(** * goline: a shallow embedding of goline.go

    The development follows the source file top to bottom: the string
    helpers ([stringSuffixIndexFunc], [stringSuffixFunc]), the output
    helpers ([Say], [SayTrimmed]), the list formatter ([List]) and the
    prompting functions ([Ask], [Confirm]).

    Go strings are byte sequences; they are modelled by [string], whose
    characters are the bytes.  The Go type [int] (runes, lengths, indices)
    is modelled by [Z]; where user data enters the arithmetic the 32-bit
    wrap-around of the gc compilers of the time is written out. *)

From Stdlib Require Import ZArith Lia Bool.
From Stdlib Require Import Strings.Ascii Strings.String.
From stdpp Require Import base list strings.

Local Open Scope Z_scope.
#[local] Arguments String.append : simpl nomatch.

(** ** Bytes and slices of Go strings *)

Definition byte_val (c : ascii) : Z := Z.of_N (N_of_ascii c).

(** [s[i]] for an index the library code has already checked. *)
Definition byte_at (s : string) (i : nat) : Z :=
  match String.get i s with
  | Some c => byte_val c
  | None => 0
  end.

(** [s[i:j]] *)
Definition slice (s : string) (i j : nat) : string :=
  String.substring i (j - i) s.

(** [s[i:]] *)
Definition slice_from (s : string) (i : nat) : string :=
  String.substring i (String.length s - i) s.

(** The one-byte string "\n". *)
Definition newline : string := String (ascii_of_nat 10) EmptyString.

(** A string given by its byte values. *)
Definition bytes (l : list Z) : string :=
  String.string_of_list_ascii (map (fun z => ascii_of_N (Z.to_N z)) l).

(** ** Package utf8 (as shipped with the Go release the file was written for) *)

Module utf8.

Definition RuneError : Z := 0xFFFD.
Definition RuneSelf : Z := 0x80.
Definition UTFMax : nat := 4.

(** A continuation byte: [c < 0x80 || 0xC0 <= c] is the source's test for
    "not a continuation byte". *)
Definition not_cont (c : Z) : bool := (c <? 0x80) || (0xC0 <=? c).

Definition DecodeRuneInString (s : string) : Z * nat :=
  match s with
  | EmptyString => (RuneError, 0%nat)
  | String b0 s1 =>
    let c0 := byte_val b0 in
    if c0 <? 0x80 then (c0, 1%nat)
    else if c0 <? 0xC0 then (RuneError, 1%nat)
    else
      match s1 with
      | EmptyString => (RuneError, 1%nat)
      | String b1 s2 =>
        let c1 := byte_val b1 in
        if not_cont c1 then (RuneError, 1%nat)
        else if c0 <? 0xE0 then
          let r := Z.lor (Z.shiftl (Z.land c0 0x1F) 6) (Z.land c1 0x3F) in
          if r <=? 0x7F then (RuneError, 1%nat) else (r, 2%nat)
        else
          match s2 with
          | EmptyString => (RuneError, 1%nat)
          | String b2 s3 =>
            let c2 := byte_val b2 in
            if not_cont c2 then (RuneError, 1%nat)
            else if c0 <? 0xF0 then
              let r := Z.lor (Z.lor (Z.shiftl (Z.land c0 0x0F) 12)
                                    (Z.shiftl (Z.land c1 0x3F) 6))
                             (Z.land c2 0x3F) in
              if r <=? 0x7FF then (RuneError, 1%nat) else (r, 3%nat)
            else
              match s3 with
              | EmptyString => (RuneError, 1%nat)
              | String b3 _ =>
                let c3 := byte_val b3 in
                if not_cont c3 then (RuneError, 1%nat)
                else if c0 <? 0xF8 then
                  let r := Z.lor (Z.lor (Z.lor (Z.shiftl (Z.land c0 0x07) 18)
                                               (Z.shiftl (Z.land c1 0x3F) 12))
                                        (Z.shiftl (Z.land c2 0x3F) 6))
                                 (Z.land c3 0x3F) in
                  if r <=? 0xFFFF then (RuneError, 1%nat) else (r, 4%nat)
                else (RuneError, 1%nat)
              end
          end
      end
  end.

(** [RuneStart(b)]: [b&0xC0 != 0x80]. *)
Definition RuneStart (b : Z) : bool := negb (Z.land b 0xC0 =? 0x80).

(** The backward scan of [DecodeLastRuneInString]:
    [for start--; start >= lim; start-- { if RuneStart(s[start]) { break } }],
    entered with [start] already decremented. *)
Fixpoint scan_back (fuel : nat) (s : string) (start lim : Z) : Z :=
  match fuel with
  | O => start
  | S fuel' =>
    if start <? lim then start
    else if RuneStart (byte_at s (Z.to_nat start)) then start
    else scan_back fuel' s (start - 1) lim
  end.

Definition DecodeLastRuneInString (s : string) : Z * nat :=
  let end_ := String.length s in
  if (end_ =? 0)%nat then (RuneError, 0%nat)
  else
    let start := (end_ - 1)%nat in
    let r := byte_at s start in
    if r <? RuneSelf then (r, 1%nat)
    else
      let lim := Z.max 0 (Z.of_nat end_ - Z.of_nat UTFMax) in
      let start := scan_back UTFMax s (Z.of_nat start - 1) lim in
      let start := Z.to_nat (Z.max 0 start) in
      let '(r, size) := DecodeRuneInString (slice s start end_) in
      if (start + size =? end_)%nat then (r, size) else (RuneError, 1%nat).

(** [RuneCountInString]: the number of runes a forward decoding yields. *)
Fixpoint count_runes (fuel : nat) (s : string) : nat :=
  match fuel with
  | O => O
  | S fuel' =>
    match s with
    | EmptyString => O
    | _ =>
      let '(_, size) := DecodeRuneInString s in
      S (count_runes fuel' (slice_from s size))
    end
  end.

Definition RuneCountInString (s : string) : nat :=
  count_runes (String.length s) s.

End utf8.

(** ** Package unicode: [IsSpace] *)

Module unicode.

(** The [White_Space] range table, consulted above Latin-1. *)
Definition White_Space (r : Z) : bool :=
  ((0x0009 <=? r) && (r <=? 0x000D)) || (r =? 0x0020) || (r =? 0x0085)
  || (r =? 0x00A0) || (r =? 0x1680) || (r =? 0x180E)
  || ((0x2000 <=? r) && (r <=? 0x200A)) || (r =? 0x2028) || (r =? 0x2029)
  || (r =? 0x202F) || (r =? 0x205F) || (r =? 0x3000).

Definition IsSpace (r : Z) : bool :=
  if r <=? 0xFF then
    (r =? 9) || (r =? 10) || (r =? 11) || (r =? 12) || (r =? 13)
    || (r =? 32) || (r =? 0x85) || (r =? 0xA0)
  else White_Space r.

+ + +

### Problem requirements
All of the material above needs to be transcribed verbatim.

### Exercise result
(** * goline: a shallow embedding of goline.go

    The development follows the source file top to bottom: the string
    helpers ([stringSuffixIndexFunc], [stringSuffixFunc]), the output
    helpers ([Say], [SayTrimmed]), the list formatter ([List]) and the
    prompting functions ([Ask], [Confirm]).

    Go strings are byte sequences; they are modelled by [string], whose
    characters are the bytes.  The Go type [int] (runes, lengths, indices)
    is modelled by [Z]; where user data enters the arithmetic the 32-bit
    wrap-around of the gc compilers of the time is written out. *)

From Stdlib Require Import ZArith Lia Bool.
From Stdlib Require Import Strings.Ascii Strings.String.
From stdpp Require Import base list strings.

Local Open Scope Z_scope.
#[local] Arguments String.append : simpl nomatch.

(** ** Bytes and slices of Go strings *)

Definition byte_val (c : ascii) : Z := Z.of_N (N_of_ascii c).

(** [s[i]] for an index the library code has already checked. *)
Definition byte_at (s : string) (i : nat) : Z :=
  match String.get i s with
  | Some c => byte_val c
  | None => 0
  end.

(** [s[i:j]] *)
Definition slice (s : string) (i j : nat) : string :=
  String.substring i (j - i) s.

(** [s[i:]] *)
Definition slice_from (s : string) (i : nat) : string :=
  String.substring i (String.length s - i) s.

(** The one-byte string "\n". *)
Definition newline : string := String (ascii_of_nat 10) EmptyString.

(** A string given by its byte values. *)
Definition bytes (l : list Z) : string :=
  String.string_of_list_ascii (map (fun z => ascii_of_N (Z.to_N z)) l).

(** ** Package utf8 (as shipped with the Go release the file was written for) *)

Module utf8.

Definition RuneError : Z := 0xFFFD.
Definition RuneSelf : Z := 0x80.
Definition UTFMax : nat := 4.

(** A continuation byte: [c < 0x80 || 0xC0 <= c] is the source's test for
    "not a continuation byte". *)
Definition not_cont (c : Z) : bool := (c <? 0x80) || (0xC0 <=? c).

Definition DecodeRuneInString (s : string) : Z * nat :=
  match s with
  | EmptyString => (RuneError, 0%nat)
  | String b0 s1 =>
    let c0 := byte_val b0 in
    if c0 <? 0x80 then (c0, 1%nat)
    else if c0 <? 0xC0 then (RuneError, 1%nat)
    else
      match s1 with
      | EmptyString => (RuneError, 1%nat)
      | String b1 s2 =>
        let c1 := byte_val b1 in
        if not_cont c1 then (RuneError, 1%nat)
        else if c0 <? 0xE0 then
          let r := Z.lor (Z.shiftl (Z.land c0 0x1F) 6) (Z.land c1 0x3F) in
          if r <=? 0x7F then (RuneError, 1%nat) else (r, 2%nat)
        else
          match s2 with
          | EmptyString => (RuneError, 1%nat)
          | String b2 s3 =>
            let c2 := byte_val b2 in
            if not_cont c2 then (RuneError, 1%nat)
            else if c0 <? 0xF0 then
              let r := Z.lor (Z.lor (Z.shiftl (Z.land c0 0x0F) 12)
                                    (Z.shiftl (Z.land c1 0x3F) 6))
                             (Z.land c2 0x3F) in
              if r <=? 0x7FF then (RuneError, 1%nat) else (r, 3%nat)
            else
              match s3 with
              | EmptyString => (RuneError, 1%nat)
              | String b3 _ =>
                let c3 := byte_val b3 in
                if not_cont c3 then (RuneError, 1%nat)
                else if c0 <? 0xF8 then
                  let r := Z.lor (Z.lor (Z.lor (Z.shiftl (Z.land c0 0x07) 18)
                                               (Z.shiftl (Z.land c1 0x3F) 12))
                                        (Z.shiftl (Z.land c2 0x3F) 6))
                                 (Z.land c3 0x3F) in
                  if r <=? 0xFFFF then (RuneError, 1%nat) else (r, 4%nat)
                else (RuneError, 1%nat)
              end
          end
      end
  end.

(** [RuneStart(b)]: [b&0xC0 != 0x80]. *)
Definition RuneStart (b : Z) : bool := negb (Z.land b 0xC0 =? 0x80).

(** The backward scan of [DecodeLastRuneInString]:
    [for start--; start >= lim; start-- { if RuneStart(s[start]) { break } }],
    entered with [start] already decremented. *)
Fixpoint scan_back (fuel : nat) (s : string) (start lim : Z) : Z :=
  match fuel with
  | O => start
  | S fuel' =>
    if start <? lim then start
    else if RuneStart (byte_at s (Z.to_nat start)) then start
    else scan_back fuel' s (start - 1) lim
  end.

Definition DecodeLastRuneInString (s : string) : Z * nat :=
  let end_ := String.length s in
  if (end_ =? 0)%nat then (RuneError, 0%nat)
  else
    let start := (end_ - 1)%nat in
    let r := byte_at s start in
    if r <? RuneSelf then (r, 1%nat)
    else
      let lim := Z.max 0 (Z.of_nat end_ - Z.of_nat UTFMax) in
      let start := scan_back UTFMax s (Z.of_nat start - 1) lim in
      let start := Z.to_nat (Z.max 0 start) in
      let '(r, size) := DecodeRuneInString (slice s start end_) in
      if (start + size =? end_)%nat then (r, size) else (RuneError, 1%nat).

(** [RuneCountInString]: the number of runes a forward decoding yields. *)
Fixpoint count_runes (fuel : nat) (s : string) : nat :=
  match fuel with
  | O => O
  | S fuel' =>
    match s with
    | EmptyString => O
    | _ =>
      let '(_, size) := DecodeRuneInString s in
      S (count_runes fuel' (slice_from s size))
    end
  end.

Definition RuneCountInString (s : string) : nat :=
  count_runes (String.length s) s.

End utf8.

(** ** Package unicode: [IsSpace] *)

Module unicode.

(** The [White_Space] range table, consulted above Latin-1. *)
Definition White_Space (r : Z) : bool :=
  ((0x0009 <=? r) && (r <=? 0x000D)) || (r =? 0x0020) || (r =? 0x0085)
  || (r =? 0x00A0) || (r =? 0x1680) || (r =? 0x180E)
  || ((0x2000 <=? r) && (r <=? 0x200A)) || (r =? 0x2028) || (r =? 0x2029)
  || (r =? 0x202F) || (r =? 0x205F) || (r =? 0x3000).

Definition IsSpace (r : Z) : bool :=
  if r <=? 0xFF then
    (r =? 9) || (r =? 10) || (r =? 11) || (r =? 12) || (r =? 13)
    || (r =? 32) || (r =? 0x85) || (r =? 0xA0)
  else White_Space r.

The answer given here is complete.